Além disso, o processo resultou na aplicação de multas que somam cerca de R$ 2,3 milhões. Entre os alvos está o ex-banqueiro Daniel Vorcaro, ligado à Máxima S.A. CCTVM, apontada como intermediária das operações.


Outro caso apurado pela CVM envolveu suspeitas de manipulação de preços no mercado, com operações consideradas atípicas em negociações de fundos imobiliários. O antigo Banco Máxima — hoje Banco Master — e um operador do mercado firmaram acordo em 2022, com pagamento de mais de R$ 2,9 milhões em multas.
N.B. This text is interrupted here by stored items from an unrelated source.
(** X9. Every class and every interface of every entry has its node after a
    load, and its file contains it, and so does the Package node of its
    package when the file has one, whatever the order of the files: only
    the inheritance relationships depend on that order. *)
Theorem types_are_contained (project_data : Model.project_structure)
  (g : Cypher.store) (p : string) (fi : Model.file_info) :
  In (p, fi) (Model.files project_data) ->
  let G := GraphUpsertV2.loaded project_data g in
  let pkg := Model.get_package fi in
  (forall c, In c (Model.get_classes fi) ->
     let full := Model.full_name pkg (Model.class_name c) in
     Cypher.present (Cypher.Pat (Some "Class")
                       [("name", Model.class_name c); ("fullName", full);
                        ("extends", PyStr.or_empty (Model.class_extends c))]) G
     /\ Cypher.linked (GraphUpsertV2.by_path p) "CONTAINS"
                      (GraphUpsertV2.by_full_name (Some "Class") full) G
     /\ (PyStr.truthy pkg = true ->
         Cypher.linked (GraphUpsertV2.by_name "Package" (default "" pkg)) "CONTAINS"
                       (GraphUpsertV2.by_full_name (Some "Class") full) G))
  /\ (forall i, In i (Model.get_interfaces fi) ->
        let full := Model.full_name pkg (Model.interface_name i) in
        Cypher.present (Cypher.Pat (Some "Interface")
                          [("name", Model.interface_name i); ("fullName", full)]) G
        /\ Cypher.linked (GraphUpsertV2.by_path p) "CONTAINS"
                         (GraphUpsertV2.by_full_name (Some "Interface") full) G
        /\ (PyStr.truthy pkg = true ->
            Cypher.linked (GraphUpsertV2.by_name "Package" (default "" pkg))
                          "CONTAINS"
                          (GraphUpsertV2.by_full_name (Some "Interface") full) G)).
Proof.
  intros He G pkg. unfold G. rewrite loaded_statements.
  pose proof (statements_keep project_data) as Hk.
  split.
  - intros c Hc. cbv zeta.
    assert (Hqs : In (GraphUpsertV2.load_class pkg p c)
                     (map (GraphUpsertV2.load_class pkg p) (Model.get_classes fi)
                      ++ map (GraphUpsertV2.load_interface pkg p)
                             (Model.get_interfaces fi)))
      by (apply in_or_app; left; now apply in_map).
    split; [|split].
    + eapply run_makes; [exact Hk| |].
      * apply in_statements. eapply in_file_statements; [eassumption|].
        eapply in_type_statements; [eassumption|exact Hqs|].
        rewrite load_class_parts. now left.
      * solve_makes.
    + eapply run_links; [exact Hk| | | |].
      * eapply file_merge_sent; [eassumption|].
        eapply in_type_statements; [eassumption|exact Hqs|].
        rewrite load_class_parts. apply in_or_app; right.
        apply in_or_app; left. apply in_or_app; right. now left.
      * solve_makes.
      * eapply type_merge_sent; [eassumption|exact Hqs|].
        rewrite load_class_parts. rewrite app_assoc. apply sent_before_app_l.
        apply sent_before_cross; [now left|]. apply in_or_app; right. now left.
      * solve_makes.
    + intros Ht. eapply run_links; [exact Hk| | | |].
      * eapply sent_after_package; [eassumption|exact Ht|].
        eapply in_file_statements; [eassumption|].
        eapply in_type_statements; [eassumption|exact Hqs|].
        rewrite load_class_parts. fold pkg. rewrite Ht.
        apply in_or_app; right. apply in_or_app; left. now left.
      * solve_makes.
      * eapply type_merge_sent; [eassumption|exact Hqs|].
        rewrite load_class_parts. fold pkg. rewrite Ht.
        rewrite app_assoc. apply sent_before_app_l.
        apply sent_before_cross; [now left|]. now left.
      * solve_makes.
  - intros i Hi. cbv zeta.
    assert (Hqs : In (GraphUpsertV2.load_interface pkg p i)
                     (map (GraphUpsertV2.load_class pkg p) (Model.get_classes fi)
                      ++ map (GraphUpsertV2.load_interface pkg p)
                             (Model.get_interfaces fi)))
      by (apply in_or_app; right; now apply in_map).
    split; [|split].
    + eapply run_makes; [exact Hk| |].
      * apply in_statements. eapply in_file_statements; [eassumption|].
        eapply in_type_statements; [eassumption|exact Hqs|].
        rewrite load_interface_parts. now left.
      * solve_makes.
    + eapply run_links; [exact Hk| | | |].
      * eapply file_merge_sent; [eassumption|].
        eapply in_type_statements; [eassumption|exact Hqs|].
        rewrite load_interface_parts. apply in_or_app; right.
        apply in_or_app; left. apply in_or_app; right. now left.
      * solve_makes.
      * eapply type_merge_sent; [eassumption|exact Hqs|].
        rewrite load_interface_parts. rewrite app_assoc. apply sent_before_app_l.
        apply sent_before_cross; [now left|]. apply in_or_app; right. now left.
      * solve_makes.
    + intros Ht. eapply run_links; [exact Hk| | | |].
      * eapply sent_after_package; [eassumption|exact Ht|].
        eapply in_file_statements; [eassumption|].
        eapply in_type_statements; [eassumption|exact Hqs|].
        rewrite load_interface_parts. fold pkg. rewrite Ht.
        apply in_or_app; right. apply in_or_app; left. now left.
      * solve_makes.
      * eapply type_merge_sent; [eassumption|exact Hqs|].
        rewrite load_interface_parts. fold pkg. rewrite Ht.
        rewrite app_assoc. apply sent_before_app_l.
        apply sent_before_cross; [now left|]. now left.
      * solve_makes.
Qed.

Lemma types_are_contained_witness :
  Cypher.linked (GraphUpsertV2.by_path "A.java") "CONTAINS"
                (GraphUpsertV2.by_full_name (Some "Class") "p.A")
                (GraphUpsertV2.loaded
                   (Samples.project [Samples.A_java; Samples.B_java]) Cypher.empty).
Proof.
  assert (He : In (hd Samples.A_java
                      (JavaAstV2.analyze_relationships
                         [Samples.A_java; Samples.B_java]))
                  (Model.files (Samples.project [Samples.A_java; Samples.B_java])))
    by (left; reflexivity).
  destruct (types_are_contained _ Cypher.empty _ _ He) as (H & _).
  apply (H (Model.ClassInfo "A" None ["I"] [] [])). left. reflexivity.
Defined.

Section MemberLinkFacts.
Import Model Cypher GraphUpsertV2.

Lemma load_methods_unfold full m :
  load_methods full [m]
  = Merge "Method" (method_node_props (build_method_properties full m))
    :: MatchMergeRel (by_full_name None full) "DECLARES"
         (by_id "Method" (method_id (build_method_properties full m)))
    :: load_parameters (method_id (build_method_properties full m)) (parameters m).
Proof. unfold load_methods. simpl. now rewrite app_nil_r. Qed.

Lemma sent_in_methods full ms m qa q :
  In m ms -> sent_before qa q (load_methods full [m]) ->
  sent_before qa q (load_methods full ms).
Proof.
  intros Hm Hs. unfold load_methods in *. simpl in Hs. rewrite app_nil_r in Hs.
  eapply sent_before_flat_map; [exact Hm|exact Hs].
Qed.

Lemma in_methods full ms m q :
  In m ms -> In q (load_methods full [m]) -> In q (load_methods full ms).
Proof.
  intros Hm Hq. unfold load_methods in *. simpl in Hq. rewrite app_nil_r in Hq.
  apply in_flat_map. eauto.
Qed.

Lemma declares_in_methods full m :
  In (MatchMergeRel (by_full_name None full) "DECLARES"
        (by_id "Method" (method_id (build_method_properties full m))))
     (load_methods full [m]).
Proof. rewrite load_methods_unfold. right. now left. Qed.

Lemma parameter_statements mid pi ps :
  In pi ps ->
  sent_before
    (Merge "Parameter" [("name", param_name pi);
                        ("type", PyStr.or_empty (param_type pi));
                        ("id", mid +:+ "." +:+ param_name pi);
                        ("method_id", mid)])
    (MatchMergeRel (by_id "Method" mid) "HAS_PARAMETER"
                   (by_id "Parameter" (mid +:+ "." +:+ param_name pi)))
    (load_parameters mid ps).
Proof.
  intros Hpi. unfold load_parameters.
  eapply sent_before_flat_map; [exact Hpi|]. apply sent_before_pair.
Qed.

Lemma in_parameter_statements mid pi ps :
  In pi ps ->
  In (MatchMergeRel (by_id "Method" mid) "HAS_PARAMETER"
                    (by_id "Parameter" (mid +:+ "." +:+ param_name pi)))
     (load_parameters mid ps).
Proof.
  intros Hpi. unfold load_parameters. apply in_flat_map. exists pi.
  split; [assumption|]. right. now left.
Qed.

(** Methods and parameters, given that the owner's node is made by [owner]
    and that [qs], the statements of the owner, hold those of its methods
    after [owner]. *)
Lemma methods_are_linked qs g owner full ms :
  keeps qs ->
  makes owner (by_full_name None full) ->
  (forall q, In q (load_methods full ms) -> sent_before owner q qs) ->
  (forall qa q, sent_before qa q (load_methods full ms) -> sent_before qa q qs) ->
  methods_linked full ms (run qs g).
Proof.
  intros Hk Hown Hafter Hlift m Hm. cbv zeta. split.
  - eapply run_links; [exact Hk| |exact Hown| |].
    + apply Hafter. eapply in_methods; [exact Hm|]. apply declares_in_methods.
    + apply Hlift. eapply sent_in_methods; [exact Hm|].
      rewrite load_methods_unfold. apply sent_before_pair.
    + unfold method_node_props. solve_makes.
  - intros pi Hpi. eapply run_links; [exact Hk| | | |].
    + apply Hlift. eapply sent_in_methods; [exact Hm|].
      rewrite load_methods_unfold.
      change (?a :: ?b :: ?c) with ([a; b] ++ c).
      apply sent_before_cross; [now left|].
      now apply in_parameter_statements.
    + unfold method_node_props. solve_makes.
    + apply Hlift. eapply sent_in_methods; [exact Hm|].
      rewrite load_methods_unfold.
      change (?a :: ?b :: ?c) with ([a; b] ++ c).
      apply sent_before_app_r. now apply parameter_statements.
    + solve_makes.
Qed.
End MemberLinkFacts.

(** X10. Every member of every type of every entry is linked to its owner
    after a load: each field of a class by HAS_FIELD, each method of a class
    or interface by DECLARES, each parameter to its method by HAS_PARAMETER,
    whatever the order of the files. *)
Theorem members_are_linked (project_data : Model.project_structure)
  (g : Cypher.store) (p : string) (fi : Model.file_info) :
  In (p, fi) (Model.files project_data) ->
  let G := GraphUpsertV2.loaded project_data g in
  let pkg := Model.get_package fi in
  (forall c, In c (Model.get_classes fi) ->
     let full := Model.full_name pkg (Model.class_name c) in
     (forall f, In f (Model.class_fields c) ->
        Cypher.linked (GraphUpsertV2.by_full_name (Some "Class") full) "HAS_FIELD"
                      (GraphUpsertV2.by_id "Field"
                         (full +:+ "." +:+ Model.field_name f)) G)
     /\ GraphUpsertV2.methods_linked full (Model.class_methods c) G)
  /\ (forall i, In i (Model.get_interfaces fi) ->
        GraphUpsertV2.methods_linked
          (Model.full_name pkg (Model.interface_name i))
          (Model.interface_methods i) G).
Proof.
  intros He G pkg. unfold G. rewrite loaded_statements.
  pose proof (statements_keep project_data) as Hk.
  split.
  - intros c Hc. cbv zeta.
    assert (Hqs : In (GraphUpsertV2.load_class pkg p c)
                     (map (GraphUpsertV2.load_class pkg p) (Model.get_classes fi)
                      ++ map (GraphUpsertV2.load_interface pkg p)
                             (Model.get_interfaces fi)))
      by (apply in_or_app; left; now apply in_map).
    split.
    + intros f Hf. eapply run_links; [exact Hk| | | |].
      * eapply type_merge_sent; [eassumption|exact Hqs|].
        rewrite load_class_parts. apply sent_before_cross; [now left|].
        apply in_or_app; right. apply in_or_app; left.
        apply in_flat_map. exists f. split; [exact Hf|]. right. now left.
      * solve_makes.
      * eapply type_merge_sent; [eassumption|exact Hqs|].
        rewrite load_class_parts. do 2 apply sent_before_app_r.
        apply sent_before_app_l.
        eapply sent_before_flat_map; [exact Hf|]. apply sent_before_pair.
      * solve_makes.
    + apply (methods_are_linked _ _
               (Cypher.Merge "Class"
                  [("name", Model.class_name c);
                   ("fullName", Model.full_name pkg (Model.class_name c));
                   ("extends", PyStr.or_empty (Model.class_extends c))]));
        [exact Hk| | |].
      * solve_makes.
      * intros q Hq. eapply type_merge_sent; [eassumption|exact Hqs|].
        rewrite load_class_parts. apply sent_before_cross; [now left|].
        do 2 (apply in_or_app; right). apply in_or_app; left. exact Hq.
      * intros qa q Hs. eapply type_merge_sent; [eassumption|exact Hqs|].
        rewrite load_class_parts. do 3 apply sent_before_app_r.
        apply sent_before_app_l. exact Hs.
  - intros i Hi.
    assert (Hqs : In (GraphUpsertV2.load_interface pkg p i)
                     (map (GraphUpsertV2.load_class pkg p) (Model.get_classes fi)
                      ++ map (GraphUpsertV2.load_interface pkg p)
                             (Model.get_interfaces fi)))
      by (apply in_or_app; right; now apply in_map).
    apply (methods_are_linked _ _
             (Cypher.Merge "Interface"
                [("name", Model.interface_name i);
                 ("fullName", Model.full_name pkg (Model.interface_name i))]));
      [exact Hk| | |].
    + solve_makes.
    + intros q Hq. eapply type_merge_sent; [eassumption|exact Hqs|].
      rewrite load_interface_parts. apply sent_before_cross; [now left|].
      apply in_or_app; right. apply in_or_app; left. exact Hq.
    + intros qa q Hs. eapply type_merge_sent; [eassumption|exact Hqs|].
      rewrite load_interface_parts. do 2 apply sent_before_app_r.
      apply sent_before_app_l. exact Hs.
Qed.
Parte dos investigados também foi alvo da Operação Compliance Zero, da Polícia Federal, que apura fraudes, concessão irregular de crédito e outras práticas ilícitas no sistema financeiro.


Um levantamento recente da CVM identificou falhas recorrentes em transparência, governança e controles internos nas entidades ligadas ao grupo. Também foram apontados indícios de práticas mais graves, como uso de informação privilegiada (insider trading), fraude contra investidores e manipulação de mercado.


Ao todo, foram registrados ainda dezenas de alertas formais e 14 processos sancionadores, que podem resultar em punições mais severas.


As defesas dos envolvidos afirmam que os acordos firmados seguem a legislação e não representam admissão de culpa, destacando que os termos de compromisso são instrumentos comuns no mercado para encerrar processos administrativos.